» **YOUR ASSIGNMENT**
Using the data below, return all lines in which "executing" appears.

Collected data

(** X21. A failure that the backend reports is shown with a reason that
    is never empty: the error text of the response when it has one that
    is not empty, and a fixed text when the error is missing or empty.
    This holds of the generate and of the execute endpoint. *)
Theorem reported_failure_names_a_reason (st : State) :
  (forall response d,
     ok response = true -> json response = Some d -> chat_success d = false ->
     exists reason n,
       messages (snd (handleSendMessage_resume (Some response) st))
       = messages st ++ [n]
       /\ notice (cross_mark ++ lit " Error: " ++ reason) n
       /\ reason <> []
       /\ (forall e, chat_error d = Some e -> e <> [] -> reason = e)
       /\ (chat_error d = None \/ chat_error d = Some [] ->
           reason = lit "Failed to generate query"))
  /\ (forall response d,
        ok response = true -> json response = Some d -> exec_success d = false ->
        exists reason n,
          messages (snd (handleExecuteQuery_resume (Some response) st))
          = messages st ++ [n]
          /\ notice (cross_mark ++ lit " Error executing query: " ++ reason) n
          /\ reason <> []
          /\ (forall e, exec_error d = Some e -> e <> [] -> reason = e)
          /\ (exec_error d = None \/ exec_error d = Some [] ->
              reason = lit "Unknown error")).
Proof.
  split; intros response d Hok Hj Hs.
  - exists (or_else (chat_error d) (lit "Failed to generate query")).
    eexists. handler. rewrite Hok, Hj. cbv beta iota. cbn [negb].
    rewrite Hs. cbn [snd messages]. split; [reflexivity|].
    split; [split; reflexivity|]. apply or_else_spec. discriminate.
  - exists (or_else (exec_error d) (lit "Unknown error")).
    eexists. handler. rewrite Hok, Hj. cbv beta iota. cbn [negb].
    rewrite Hs. cbn [snd messages]. split; [reflexivity|].
    split; [split; reflexivity|]. apply or_else_spec. discriminate.
Qed.

End Controller.

(** ** The scenarios of the specification *)

Example trim_strips_both_ends :
  trim (lit "  Count orders by status ") = lit "Count orders by status"
  /\ trim ([9; 160; 8203; 12288]%N) = [8203%N]
  /\ trim (lit "   ") = [].
Proof. repeat split. Qed.

Example health_with_empty_store :
  connectionStatus
    (ui (run Sample.clock Sample.stringify
           [Settle 0 (HealthReply (Sample.replied 200
                                     (Sample.healthy (Some 0%float))))]))
  = connected
  /\ map content
       (messages
          (ui (run Sample.clock Sample.stringify
                 [Settle 0 (HealthReply (Sample.replied 200
                                           (Sample.healthy (Some 0%float))))])))
     = [welcome_text; empty_store_warning].
Proof. repeat split. Qed.

Example health_with_five_collections :
  ui (run Sample.clock Sample.stringify
        [Settle 0 (HealthReply (Sample.replied 200
                                  (Sample.healthy (Some 5%float))))])
  = with_status (ui (mounted Sample.clock)) connected.
Proof. reflexivity. Qed.

Example health_degraded :
  connectionStatus
    (ui (run Sample.clock Sample.stringify
           [Settle 0 (HealthReply (Sample.replied 503 Sample.degraded))]))
  = error
  /\ map content
       (messages
          (ui (run Sample.clock Sample.stringify
                 [Settle 0 (HealthReply (Sample.replied 503 Sample.degraded))])))
     = [welcome_text; database_error].
Proof. repeat split. Qed.

Example blank_question_is_ignored :
  step Sample.clock Sample.stringify
    (run Sample.clock Sample.stringify
       [Settle 0 (HealthReply (Sample.replied 200 (Sample.healthy None)));
        Typed (lit "   ")])
    Send
  = run Sample.clock Sample.stringify
      [Settle 0 (HealthReply (Sample.replied 200 (Sample.healthy None)));
       Typed (lit "   ")].
Proof. reflexivity. Qed.

Example question_gets_a_proposal :
  map type (messages (ui (run Sample.clock Sample.stringify Sample.proposal_made)))
  = [bot; user; query]
  /\ map m_query
       (messages (ui (run Sample.clock Sample.stringify Sample.proposal_made)))
     = [None; None; Some (lit "db.orders.aggregate(...)")]
  /\ pendingQuery (ui (run Sample.clock Sample.stringify Sample.proposal_made))
     = Some Sample.proposal
  /\ input (ui (run Sample.clock Sample.stringify Sample.proposal_made)) = []
  /\ isLoading (ui (run Sample.clock Sample.stringify Sample.proposal_made))
     = false
  /\ inflight (run Sample.clock Sample.stringify Sample.proposal_made) = [].
Proof. repeat split. Qed.

Example generation_refused :
  map content
    (skipn 2
       (messages
          (ui (run Sample.clock Sample.stringify
                 [Settle 0 (HealthReply (Sample.replied 200 (Sample.healthy None)));
                  Typed (lit "Count orders by status"); Send;
                  Settle 0 (ChatReply (Sample.replied 200 Sample.refused))]))))
  = [cross_mark ++ lit " Error: no such collection"].
Proof. reflexivity. Qed.

Example proposal_cancelled :
  map content
    (skipn 3
       (messages
          (ui (step Sample.clock Sample.stringify
                 (run Sample.clock Sample.stringify Sample.proposal_made)
                 (Resolve false)))))
  = [cancelled_notice]
  /\ pendingQuery
       (ui (step Sample.clock Sample.stringify
              (run Sample.clock Sample.stringify Sample.proposal_made)
              (Resolve false)))
     = None
  /\ inflight
       (step Sample.clock Sample.stringify
          (run Sample.clock Sample.stringify Sample.proposal_made)
          (Resolve false))
     = [].
Proof. repeat split. Qed.

Example proposal_executed_without_results :
  map content
    (skipn 3
       (messages (ui (run Sample.clock Sample.stringify Sample.executed_empty))))
  = [ lit "Query Result:" ++ nl ++ fence ++ lit "json" ++ nl
      ++ lit "No results found" ++ nl ++ fence;
      check_mark ++ lit " No orders found" ]
  /\ pendingQuery (ui (run Sample.clock Sample.stringify Sample.executed_empty))
     = None
  /\ isLoading (ui (run Sample.clock Sample.stringify Sample.executed_empty))
     = false.
Proof. repeat split. Qed.

Example execution_failed :
  map content
    (skipn 3
       (messages
          (ui (run Sample.clock Sample.stringify
                 (Sample.approved
                  ++ [Settle 0 (ExecuteReply
                                  (Sample.replied 200 Sample.failed))])))))
  = [cross_mark ++ lit " Error executing query: Unknown error"].
Proof. reflexivity. Qed.

Example message_identifier :
  map id (messages (ui (run Sample.clock Sample.stringify Sample.proposal_made)))
  = [lit "1"; lit "1700000000001k3j9x2m1q"; lit "1700000000002k3j9x2m1q"].
Proof. reflexivity. Qed.

(** ** The properties on the sample data *)

Lemma health_without_count_witness :
  checkConnection_resume Sample.clock
    (Sample.replied 200 (Sample.healthy None)) Sample.idle
  = (Normal tt, Sample.idle).
Proof.
  apply (health_without_count Sample.clock Sample.idle 200 (Sample.healthy None));
    reflexivity.
Defined.

Lemma checkConnection_outcomes_witness :
  exists m,
    messages (snd (checkConnection_resume Sample.clock
                     (Sample.replied 200 (Sample.healthy (Some 0%float)))
                     Sample.idle))
    = messages Sample.idle ++ [m]
    /\ notice empty_store_warning m.
Proof.
  apply (proj1 (proj2 (checkConnection_outcomes Sample.clock Sample.idle
                         (Sample.replied 200 (Sample.healthy (Some 0%float)))))
           _ (Sample.healthy (Some 0%float)) 0%float
           eq_refl eq_refl eq_refl eq_refl eq_refl).
  reflexivity.
Defined.

Lemma execute_success_appends_result_and_answer_witness :
  exists m n shown,
    messages (snd (handleExecuteQuery_resume Sample.clock Sample.stringify
                     (Sample.replied 200
                        (Sample.executed (Array []) "No orders found"))
                     Sample.idle))
    = messages Sample.idle ++ [m; n]
    /\ type m = result
    /\ m_result m = Some (Array [])
    /\ content m = lit "Query Result:" ++ nl ++ fence ++ lit "json" ++ nl
                   ++ shown ++ nl ++ fence
    /\ (Array [] = Array [] -> shown = lit "No results found")
    /\ (Array [] <> Array [] -> shown = Sample.stringify (Array []))
    /\ notice (check_mark ++ lit " " ++ lit "No orders found") n
    /\ m_answer n = Some (lit "No orders found").
Proof.
  apply (execute_success_appends_result_and_answer Sample.clock
           Sample.stringify Sample.idle
           {| code := 200;
              json := Some (Sample.executed (Array []) "No orders found") |}
           (Sample.executed (Array []) "No orders found"));
    reflexivity.
Defined.

Lemma resolve_clears_pending_witness :
  exists st',
    handleExecuteQuery Sample.clock false
      (ui (run Sample.clock Sample.stringify Sample.proposal_made))
    = (Normal None, st')
    /\ pendingQuery st' = None.
Proof.
  apply (resolve_clears_pending Sample.clock Sample.stringify
           (ui (run Sample.clock Sample.stringify Sample.proposal_made))
           Sample.proposal false).
  reflexivity.
Defined.

Lemma execution_follows_proposal_witness :
  exists o q s,
    nth_error
      (origins (run Sample.clock Sample.stringify Sample.executed_empty)) 3
    = Some o
    /\ execute_request o = Some (q, s)
    /\ Proposed (run Sample.clock Sample.stringify Sample.executed_empty)
         3 q s.
Proof.
  eapply (proj1 (execution_follows_proposal Sample.clock Sample.stringify
                   Sample.executed_empty) 3);
    reflexivity.
Defined.

Lemma inert_calls_witness :
  step Sample.clock Sample.stringify
    (run Sample.clock Sample.stringify Sample.asked_again) Send
  = run Sample.clock Sample.stringify Sample.asked_again.
Proof.
  apply (proj1 (inert_calls Sample.clock Sample.stringify
                  (run Sample.clock Sample.stringify Sample.asked_again))).
  right. right. reflexivity.
Defined.

Lemma failure_appends_one_notice_witness :
  isLoading
    (ui (step Sample.clock Sample.stringify
           (run Sample.clock Sample.stringify [])
           (Settle 0 (HealthReply None))))
  = false.
Proof.
  apply (proj2 (proj2 (proj2 (proj2 (proj2
           (failure_appends_one_notice Sample.clock Sample.stringify)))))
           [] 0 None).
  reflexivity.
Defined.

Lemma generation_failure_keeps_pending_witness :
  exists st' n,
    handleSendMessage_resume Sample.clock None
      (ui (run Sample.clock Sample.stringify Sample.asked_again))
    = (Normal tt, st')
    /\ messages st'
       = messages (ui (run Sample.clock Sample.stringify Sample.asked_again))
         ++ [n]
    /\ notice (chat_failure_text None) n
    /\ pendingQuery st'
       = pendingQuery (ui (run Sample.clock Sample.stringify Sample.asked_again)).
Proof.
  apply (proj2 (generation_failure_keeps_pending Sample.clock
                  (ui (run Sample.clock Sample.stringify Sample.asked_again)))
           None).
  apply transport_exception.
Defined.
Lemma imputed_working_eq w :
  imputed_working w =
  transform impute_categorical_column (categorical_features_of w)
    (transform impute_numeric_column (numeric_features_of w)
       (transform (map normalize_text) RAW_CATEGORICAL_COLUMNS
          (transform to_numeric NUMERIC_CANDIDATES w))).
Proof.
  unfold imputed_working, categorical_features_of, numeric_features_of,
    identify_categorical, identify_numeric.
  rewrite !identify_eq. cbv beta iota. cbn [fst snd]. reflexivity.
Qed.

Lemma imputed_nrows w : nrows (imputed_working w) = nrows w.
Proof. rewrite imputed_working_eq. now rewrite !transform_nrows. Qed.

Lemma imputed_labels w : labels (imputed_working w) = labels w.
Proof. rewrite imputed_working_eq. now rewrite !transform_labels. Qed.

Lemma NoDup_numeric_features w : NoDup (numeric_features_of w).
Proof. rewrite numeric_features_eq. apply NoDup_filter, NoDup_NUMERIC_CANDIDATES. Qed.

Lemma NoDup_categorical_features w : NoDup (categorical_features_of w).
Proof.
  rewrite categorical_features_eq. apply NoDup_filter, NoDup_RAW_CATEGORICAL_COLUMNS.
Qed.

(** A selected numeric column ends up coerced, then filled with its
    own median. *)
Lemma imputed_get_numeric w c :
  mem_string c NUMERIC_CANDIDATES = true ->
  get c (imputed_working w) =
  option_map (fun raw => impute_numeric_column (to_numeric raw)) (get c w).
Proof.
  intros Hc. pose proof (numeric_not_categorical _ Hc) as Hn.
  rewrite imputed_working_eq.
  rewrite (transform_get _ _ _ _ (NoDup_categorical_features w)).
  rewrite categorical_features_eq, mem_filter, Hn. cbn [andb].
  rewrite (transform_get _ _ _ _ (NoDup_numeric_features w)).
  rewrite numeric_features_eq, mem_filter, Hc. cbn [andb].
  rewrite (transform_get _ _ _ _ NoDup_RAW_CATEGORICAL_COLUMNS), Hn.
  rewrite (transform_get _ _ _ _ NoDup_NUMERIC_CANDIDATES), Hc.
  rewrite has_get. now destruct (get c w).
Qed.

(** A selected categorical column ends up normalised, then filled
    with its own most frequent value. *)
Lemma imputed_get_categorical w c :
  mem_string c RAW_CATEGORICAL_COLUMNS = true ->
  get c (imputed_working w) =
  option_map (fun raw => impute_categorical_column (map normalize_text raw)) (get c w).
Proof.
  intros Hc.
  assert (Hn : mem_string c NUMERIC_CANDIDATES = false).
  { destruct (mem_string c NUMERIC_CANDIDATES) eqn:E; [|reflexivity].
    apply numeric_not_categorical in E. congruence. }
  rewrite imputed_working_eq.
  rewrite (transform_get _ _ _ _ (NoDup_categorical_features w)).
  rewrite categorical_features_eq, mem_filter, Hc. cbn [andb].
  rewrite (transform_get _ _ _ _ (NoDup_numeric_features w)).
  rewrite numeric_features_eq, mem_filter, Hn. cbn [andb].
  rewrite (transform_get _ _ _ _ NoDup_RAW_CATEGORICAL_COLUMNS), Hc.
  rewrite (transform_get _ _ _ _ NoDup_NUMERIC_CANDIDATES), Hn.
  rewrite has_get. now destruct (get c w).
Qed.

(** Any other column passes through untouched. *)
Lemma imputed_get_other w c :
  mem_string c NUMERIC_CANDIDATES = false ->
  mem_string c RAW_CATEGORICAL_COLUMNS = false ->
  get c (imputed_working w) = get c w.
Proof.
  intros Hn Hc. rewrite imputed_working_eq.
  rewrite (transform_get _ _ _ _ (NoDup_categorical_features w)).
  rewrite categorical_features_eq, mem_filter, Hc. cbn [andb].
  rewrite (transform_get _ _ _ _ (NoDup_numeric_features w)).
  rewrite numeric_features_eq, mem_filter, Hn. cbn [andb].
  rewrite (transform_get _ _ _ _ NoDup_RAW_CATEGORICAL_COLUMNS), Hc.
  now rewrite (transform_get _ _ _ _ NoDup_NUMERIC_CANDIDATES), Hn.
Qed.

End Loops.

(** ** Composite score *)

Section CompositeScore.

Open Scope string_scope.
Open Scope list_scope.

Lemma combine_map {A B C D} (f : A -> C) (g : B -> D) a b :
  combine (map f a) (map g b) = map (fun p => (f (fst p), g (snd p))) (combine a b).
Proof.
  revert b. induction a as [|x a IH]; intros [|y b]; simpl; try reflexivity.
  now rewrite IH.
Qed.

» **ANSWER SPACE**
          /\ notice (cross_mark ++ lit " Error executing query: " ++ reason) n
  = [cross_mark ++ lit " Error executing query: Unknown error"].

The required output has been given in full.